(Dataset entries)
#####
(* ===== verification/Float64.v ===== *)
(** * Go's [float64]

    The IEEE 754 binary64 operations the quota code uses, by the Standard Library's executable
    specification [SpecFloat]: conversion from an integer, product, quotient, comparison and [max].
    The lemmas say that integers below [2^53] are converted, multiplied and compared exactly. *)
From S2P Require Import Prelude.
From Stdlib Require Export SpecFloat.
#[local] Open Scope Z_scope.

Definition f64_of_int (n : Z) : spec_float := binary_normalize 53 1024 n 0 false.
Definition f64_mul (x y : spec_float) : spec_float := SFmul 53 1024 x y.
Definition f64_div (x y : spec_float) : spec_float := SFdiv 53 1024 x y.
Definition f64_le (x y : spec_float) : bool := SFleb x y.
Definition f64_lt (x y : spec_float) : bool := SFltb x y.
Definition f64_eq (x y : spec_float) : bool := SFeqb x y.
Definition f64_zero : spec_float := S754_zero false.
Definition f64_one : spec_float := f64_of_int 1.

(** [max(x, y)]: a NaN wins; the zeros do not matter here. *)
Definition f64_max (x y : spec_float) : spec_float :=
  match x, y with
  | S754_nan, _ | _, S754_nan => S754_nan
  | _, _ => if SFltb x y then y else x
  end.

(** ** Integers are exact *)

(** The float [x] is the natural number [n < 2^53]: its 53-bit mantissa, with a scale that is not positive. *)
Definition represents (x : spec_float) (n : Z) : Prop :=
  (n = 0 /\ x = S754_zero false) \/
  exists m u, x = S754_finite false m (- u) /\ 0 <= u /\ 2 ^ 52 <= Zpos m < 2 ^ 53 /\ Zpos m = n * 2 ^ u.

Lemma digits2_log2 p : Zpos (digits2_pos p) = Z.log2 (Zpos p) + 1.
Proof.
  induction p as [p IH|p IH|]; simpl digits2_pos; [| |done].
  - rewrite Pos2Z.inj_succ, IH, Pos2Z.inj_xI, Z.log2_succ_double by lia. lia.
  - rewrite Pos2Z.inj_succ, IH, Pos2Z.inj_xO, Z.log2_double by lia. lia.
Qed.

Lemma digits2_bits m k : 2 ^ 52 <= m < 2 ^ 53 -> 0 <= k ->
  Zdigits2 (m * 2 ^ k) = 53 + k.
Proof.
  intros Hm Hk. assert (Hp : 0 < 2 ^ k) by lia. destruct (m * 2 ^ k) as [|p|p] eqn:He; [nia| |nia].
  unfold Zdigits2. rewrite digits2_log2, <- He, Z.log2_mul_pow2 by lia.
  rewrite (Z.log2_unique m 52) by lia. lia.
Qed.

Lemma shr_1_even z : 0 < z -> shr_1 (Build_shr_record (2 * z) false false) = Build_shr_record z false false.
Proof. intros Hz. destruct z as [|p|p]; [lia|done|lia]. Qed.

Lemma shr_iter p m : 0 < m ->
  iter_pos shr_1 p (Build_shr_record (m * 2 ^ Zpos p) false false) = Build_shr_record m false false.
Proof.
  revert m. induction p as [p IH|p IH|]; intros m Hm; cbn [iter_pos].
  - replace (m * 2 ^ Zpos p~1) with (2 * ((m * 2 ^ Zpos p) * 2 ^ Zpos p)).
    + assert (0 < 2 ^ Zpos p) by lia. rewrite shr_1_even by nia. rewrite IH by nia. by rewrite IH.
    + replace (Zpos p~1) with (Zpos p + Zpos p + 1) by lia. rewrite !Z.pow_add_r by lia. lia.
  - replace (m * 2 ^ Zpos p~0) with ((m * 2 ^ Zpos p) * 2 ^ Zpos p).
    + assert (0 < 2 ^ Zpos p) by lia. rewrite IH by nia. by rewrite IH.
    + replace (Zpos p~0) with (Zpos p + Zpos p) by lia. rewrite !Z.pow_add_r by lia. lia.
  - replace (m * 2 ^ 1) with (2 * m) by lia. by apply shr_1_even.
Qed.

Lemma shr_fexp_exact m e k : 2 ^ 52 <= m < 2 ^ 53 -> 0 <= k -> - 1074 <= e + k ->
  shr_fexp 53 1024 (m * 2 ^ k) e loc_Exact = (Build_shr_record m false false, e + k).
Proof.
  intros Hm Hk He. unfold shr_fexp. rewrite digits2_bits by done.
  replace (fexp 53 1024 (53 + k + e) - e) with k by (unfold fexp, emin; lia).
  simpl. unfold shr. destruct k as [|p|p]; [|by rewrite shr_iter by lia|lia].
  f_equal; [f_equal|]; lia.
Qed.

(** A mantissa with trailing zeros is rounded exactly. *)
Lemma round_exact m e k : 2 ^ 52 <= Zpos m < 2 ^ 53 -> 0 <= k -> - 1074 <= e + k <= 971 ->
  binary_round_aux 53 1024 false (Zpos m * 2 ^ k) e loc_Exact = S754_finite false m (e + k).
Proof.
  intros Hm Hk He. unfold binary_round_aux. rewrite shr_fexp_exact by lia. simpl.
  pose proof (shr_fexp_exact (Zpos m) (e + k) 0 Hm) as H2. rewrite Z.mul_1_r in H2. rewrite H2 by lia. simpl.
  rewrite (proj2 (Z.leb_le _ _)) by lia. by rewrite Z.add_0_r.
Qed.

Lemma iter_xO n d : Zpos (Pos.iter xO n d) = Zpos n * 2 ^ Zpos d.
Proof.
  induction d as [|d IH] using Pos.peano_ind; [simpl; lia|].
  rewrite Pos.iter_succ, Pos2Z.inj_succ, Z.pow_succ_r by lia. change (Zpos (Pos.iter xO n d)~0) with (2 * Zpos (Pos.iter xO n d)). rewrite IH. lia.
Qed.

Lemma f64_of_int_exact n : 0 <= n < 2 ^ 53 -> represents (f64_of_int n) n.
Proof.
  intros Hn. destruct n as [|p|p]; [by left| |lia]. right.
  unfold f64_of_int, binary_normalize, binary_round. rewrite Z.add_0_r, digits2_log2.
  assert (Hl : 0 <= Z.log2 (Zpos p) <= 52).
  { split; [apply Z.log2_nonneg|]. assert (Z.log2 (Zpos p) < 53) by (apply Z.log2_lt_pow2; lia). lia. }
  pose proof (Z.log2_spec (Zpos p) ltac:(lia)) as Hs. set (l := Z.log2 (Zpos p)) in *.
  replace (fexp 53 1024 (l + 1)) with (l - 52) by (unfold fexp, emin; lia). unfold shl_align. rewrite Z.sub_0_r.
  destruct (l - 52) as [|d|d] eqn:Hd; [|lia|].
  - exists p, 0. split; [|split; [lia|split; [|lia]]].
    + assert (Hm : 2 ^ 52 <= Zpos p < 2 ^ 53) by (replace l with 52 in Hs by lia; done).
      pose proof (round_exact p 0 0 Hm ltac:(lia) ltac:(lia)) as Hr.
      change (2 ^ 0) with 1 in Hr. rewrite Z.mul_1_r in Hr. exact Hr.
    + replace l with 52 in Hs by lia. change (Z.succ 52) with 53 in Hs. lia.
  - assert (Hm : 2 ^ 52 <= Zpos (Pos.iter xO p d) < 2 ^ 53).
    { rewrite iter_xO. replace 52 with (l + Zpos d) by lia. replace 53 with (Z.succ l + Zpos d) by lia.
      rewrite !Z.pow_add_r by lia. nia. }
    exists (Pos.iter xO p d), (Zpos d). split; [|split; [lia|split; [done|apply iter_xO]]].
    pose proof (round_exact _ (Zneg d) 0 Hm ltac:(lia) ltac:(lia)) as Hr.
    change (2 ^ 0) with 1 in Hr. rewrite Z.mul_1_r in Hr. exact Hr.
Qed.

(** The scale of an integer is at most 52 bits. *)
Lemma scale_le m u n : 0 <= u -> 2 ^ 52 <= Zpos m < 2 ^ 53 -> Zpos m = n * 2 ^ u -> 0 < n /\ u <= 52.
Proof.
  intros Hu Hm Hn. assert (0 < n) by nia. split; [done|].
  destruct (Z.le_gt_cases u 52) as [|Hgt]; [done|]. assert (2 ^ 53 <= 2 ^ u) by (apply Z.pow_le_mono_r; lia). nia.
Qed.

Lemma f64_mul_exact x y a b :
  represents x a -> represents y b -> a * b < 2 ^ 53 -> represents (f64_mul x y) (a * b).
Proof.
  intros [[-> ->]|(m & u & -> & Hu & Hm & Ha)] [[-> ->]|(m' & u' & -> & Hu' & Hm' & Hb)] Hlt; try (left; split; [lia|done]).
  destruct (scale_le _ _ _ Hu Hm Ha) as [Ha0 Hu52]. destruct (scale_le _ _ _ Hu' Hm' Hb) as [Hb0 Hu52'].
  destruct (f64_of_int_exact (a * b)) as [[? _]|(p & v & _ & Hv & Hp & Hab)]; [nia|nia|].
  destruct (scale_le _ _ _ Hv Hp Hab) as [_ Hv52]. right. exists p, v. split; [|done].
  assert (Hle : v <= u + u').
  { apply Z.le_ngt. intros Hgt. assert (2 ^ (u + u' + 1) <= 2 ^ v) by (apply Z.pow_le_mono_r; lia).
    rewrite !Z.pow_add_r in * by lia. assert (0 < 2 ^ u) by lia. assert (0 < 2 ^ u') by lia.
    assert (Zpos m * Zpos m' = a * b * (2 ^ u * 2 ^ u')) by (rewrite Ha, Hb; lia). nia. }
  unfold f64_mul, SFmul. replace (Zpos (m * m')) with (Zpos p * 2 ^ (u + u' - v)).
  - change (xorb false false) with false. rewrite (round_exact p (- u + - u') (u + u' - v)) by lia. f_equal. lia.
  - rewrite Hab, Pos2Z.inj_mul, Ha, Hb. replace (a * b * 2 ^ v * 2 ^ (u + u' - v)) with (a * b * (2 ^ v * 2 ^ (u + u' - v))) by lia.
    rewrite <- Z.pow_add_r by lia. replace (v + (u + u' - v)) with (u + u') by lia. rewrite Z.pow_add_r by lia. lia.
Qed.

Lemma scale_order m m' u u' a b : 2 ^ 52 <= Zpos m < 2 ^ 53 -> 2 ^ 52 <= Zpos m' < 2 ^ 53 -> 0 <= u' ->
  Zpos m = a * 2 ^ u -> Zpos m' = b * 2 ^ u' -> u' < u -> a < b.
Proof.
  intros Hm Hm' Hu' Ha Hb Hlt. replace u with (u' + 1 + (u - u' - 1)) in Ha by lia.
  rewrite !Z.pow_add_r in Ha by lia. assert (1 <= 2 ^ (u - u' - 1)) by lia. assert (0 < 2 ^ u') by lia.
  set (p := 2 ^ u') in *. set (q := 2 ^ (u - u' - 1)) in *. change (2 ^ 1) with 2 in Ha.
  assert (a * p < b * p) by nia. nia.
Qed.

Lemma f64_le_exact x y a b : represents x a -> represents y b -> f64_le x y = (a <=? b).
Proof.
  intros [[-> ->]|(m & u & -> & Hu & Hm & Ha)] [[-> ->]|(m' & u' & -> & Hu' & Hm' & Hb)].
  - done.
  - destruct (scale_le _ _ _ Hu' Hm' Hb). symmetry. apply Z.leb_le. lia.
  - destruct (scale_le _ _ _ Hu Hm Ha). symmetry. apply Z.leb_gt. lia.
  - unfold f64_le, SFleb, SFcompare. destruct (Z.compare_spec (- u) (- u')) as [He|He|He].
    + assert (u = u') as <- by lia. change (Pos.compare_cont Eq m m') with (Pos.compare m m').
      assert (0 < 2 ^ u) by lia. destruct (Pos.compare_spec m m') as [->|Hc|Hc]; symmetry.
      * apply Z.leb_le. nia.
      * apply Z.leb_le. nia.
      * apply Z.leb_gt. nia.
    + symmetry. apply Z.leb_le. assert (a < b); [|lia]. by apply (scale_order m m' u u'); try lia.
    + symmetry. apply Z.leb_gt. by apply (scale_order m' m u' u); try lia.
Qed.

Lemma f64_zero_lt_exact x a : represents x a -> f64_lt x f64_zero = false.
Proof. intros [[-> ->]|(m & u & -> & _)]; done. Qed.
#####
**Activity:**
As the answer, set down only the lines from the data above between the one holding "lia. rewrite IH by nia. by rewrite IH." and the one holding "Lemma shr_fexp_exact m", inclusive, exactly as they read.

**Solution to this task:**
    + assert (0 < 2 ^ Zpos p) by lia. rewrite IH by nia. by rewrite IH.
    + replace (Zpos p~0) with (Zpos p + Zpos p) by lia. rewrite !Z.pow_add_r by lia. lia.
  - replace (m * 2 ^ 1) with (2 * m) by lia. by apply shr_1_even.
Qed.

Lemma shr_fexp_exact m e k : 2 ^ 52 <= m < 2 ^ 53 -> 0 <= k -> - 1074 <= e + k ->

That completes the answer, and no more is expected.